Cytochrome P4501A(CYP1A) induction in rat and man by the benzodioxino derivative, fluparoxan

1. Fluparoxan is an α2-adrenoceptor antagonist that has a relatively planar, tricyclic structure and was considered a potential substrate and inducer of cytochrome P4501A (CYP1A) enzymes. 2. Structure-activity analysis indicated some potential for CYP1A interaction, although its greater log P and molecular depth, compared with many CYP1A inducers, suggested fluparoxan would be a weak ligand for the aryl hydrocarbon (Ah) receptor and only a weak inducer. 3. In vitro, fluparoxan showed little affinity for the CYP1A enzymes. The compound was not metabolized by human CYP1A1 or 1A2 heterologously expressed in yeast and its rate of metabolism in rat and human microsomes was unaffected by the addition of the 1A inhibitor α-naphthoflavone. Furthermore, Ki's for fluparoxan against EROD activity were >4000-fold higher than those of α-naphthoflavone. 4. In vivo, however, fluparoxan did show some capacity for CYP1A induction.
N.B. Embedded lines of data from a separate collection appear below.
(** What [binary_round_aux] returns for a mantissa [m] of at least 53
    bits followed by the fraction [r / c]: a mantissa [m3] of 53 bits and an
    exponent [e3] with the value [m + r / c] (in units of [2 ^ e]) within
    half a unit of [m3] (in units of [2 ^ e3]), and no further below than a
    quarter when [m3] is the least mantissa. *)
Lemma binary_round_aux_spec (s : bool) (m e r c : Z) :
  2 ^ 52 <= m -> -1074 <= e -> 0 <= r < c ->
  exists (m3 : positive) (e3 : Z),
    binary_round_aux Binary64.prec Binary64.emax s m e (new_location c r)
    = (if e3 <=? 971 then S754_finite s m3 e3 else S754_infinity s)
    /\ 2 ^ 52 <= Zpos m3 < 2 ^ 53
    /\ (e3 = e + Zdigits2 m - 53 \/ (e3 = e + Zdigits2 m - 52 /\ Zpos m3 = 2 ^ 52))
    /\ 2 * (m * c + r) <= (2 * Zpos m3 + 1) * (c * 2 ^ (e3 - e))
    /\ (2 ^ 54 - 1) * (c * 2 ^ (e3 - e)) <= 4 * (m * c + r)
    /\ (2 ^ 52 < Zpos m3 ->
        (2 * Zpos m3 - 1) * (c * 2 ^ (e3 - e)) <= 2 * (m * c + r)).
Proof.
  intros Hm He Hr. unfold binary_round_aux, shr_fexp.
  destruct (shr_fexp_spec m e r c (shr_record_of_loc m (new_location c r))
              Hm He Hr (shr_record_of_loc_m _ _) (new_location_encodes m r c Hr))
    as (r1 & He1 & Hk1 & Hm1 & Henc1 & Hv1 & Hr1).
  set (k1 := Zdigits2 m - 53) in *.
  destruct (shr (shr_record_of_loc m (new_location c r)) e
              (fexp Binary64.prec Binary64.emax (Zdigits2 m + e) - e)) as [mrs1 e1].
  cbn [fst snd] in He1, Hm1, Henc1, Hv1.
  assert (Hc1 : 0 < c * 2 ^ k1)
    by (apply Z.mul_pos_pos; [lia|apply Z.pow_pos_nonneg; lia]).
  set (c1 := c * 2 ^ k1) in *.
  pose proof (round_nearest_even_encodes mrs1 r1 c1 Hr1 Henc1) as [Hm2 Hv2].
  set (m1 := shr_m mrs1) in *.
  set (m2 := round_nearest_even m1 (loc_of_shr_record mrs1)) in *.
  assert (Hm1c : 2 ^ 52 * c1 <= m1 * c1)
    by (apply Z.mul_le_mono_nonneg_r; lia).
  destruct (shr_fexp_spec m2 e1 0 c1 (shr_record_of_loc m2 loc_Exact)
              ltac:(lia) ltac:(lia) ltac:(lia) (shr_record_of_loc_m _ _)
              (exact_encodes m2 c1))
    as (r3 & He3 & Hk3 & Hm3 & _ & Hv3 & Hr3).
  assert (Hd2 : (m2 < 2 ^ 53 /\ Zdigits2 m2 = 53) \/ (m2 = 2 ^ 53 /\ Zdigits2 m2 = 54)).
  { destruct (Z_lt_le_dec m2 (2 ^ 53)) as [H|H].
    - left. split; [assumption|]. apply Zdigits2_unique; [split|]; lia.
    - right. assert (Heq : m2 = 2 ^ 53) by lia. rewrite Heq. now split. }
  destruct (shr (shr_record_of_loc m2 loc_Exact) e1
              (fexp Binary64.prec Binary64.emax (Zdigits2 m2 + e1) - e1)) as [mrs3 e3].
  cbn [fst snd] in He3, Hm3, Hv3.
  destruct (shr_m mrs3) as [|m3|m3] eqn:Hm3eq; try lia.
  exists m3, e3. change (Binary64.emax - Binary64.prec) with 971.
  split; [reflexivity|]. split; [assumption|].
  clear Hm3eq. generalize dependent (Zpos m3). clear m3. intros z3 Hm3 Hv3.
  destruct Hd2 as [[Hlt Hd2]|[Heq Hd2]]; rewrite Hd2 in *.
  - change (53 - 53) with 0 in *. change (2 ^ 0) with 1 in *.
    rewrite Z.mul_1_r, Z.add_0_r in *.
    destruct (quotient_unique m2 z3 c1 r3 Hc1 Hv3 Hr3) as [-> ->].
    replace (e3 - e) with k1 by lia. fold c1.
    split; [left; unfold k1 in *; lia|]. repeat split; lia.
  - change (54 - 53) with 1 in *. change (2 ^ 1) with 2 in *.
    rewrite Z.add_0_r in Hv3.
    assert (Hv3' : 2 ^ 52 * (c1 * 2) = z3 * (c1 * 2) + r3).
    { rewrite <- Hv3, Heq. change (2 ^ 53) with (2 ^ 52 * 2). ring. }
    destruct (quotient_unique (2 ^ 52) z3 (c1 * 2) r3 ltac:(lia) Hv3' Hr3) as [-> ->].
    replace (e3 - e) with (k1 + 1) by lia.
    rewrite Z.pow_add_r by lia. change (2 ^ 1) with 2.
    replace (c * (2 ^ k1 * 2)) with (2 * c1) by (unfold c1; ring).
    rewrite Heq in Hv2.
    split; [right; unfold k1 in *; lia|]. repeat split; lia.
Qed.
In rat, hepatic EROD activity increased approximately 40- fold with seven once-daily oral doses of fluparoxan (50 mg kg, solution), and immunoblotting studies confirmed induction of CYP1A2, though not of 1A1. In man, administration of 11 twice-daily oral doses of fluparoxan (8 mg tablet) produced some reduction in plasma levels of orally administered phenacetin and in the ratio of phenacetin AUC urinary paracetamol, consistent with increased O-deethylation.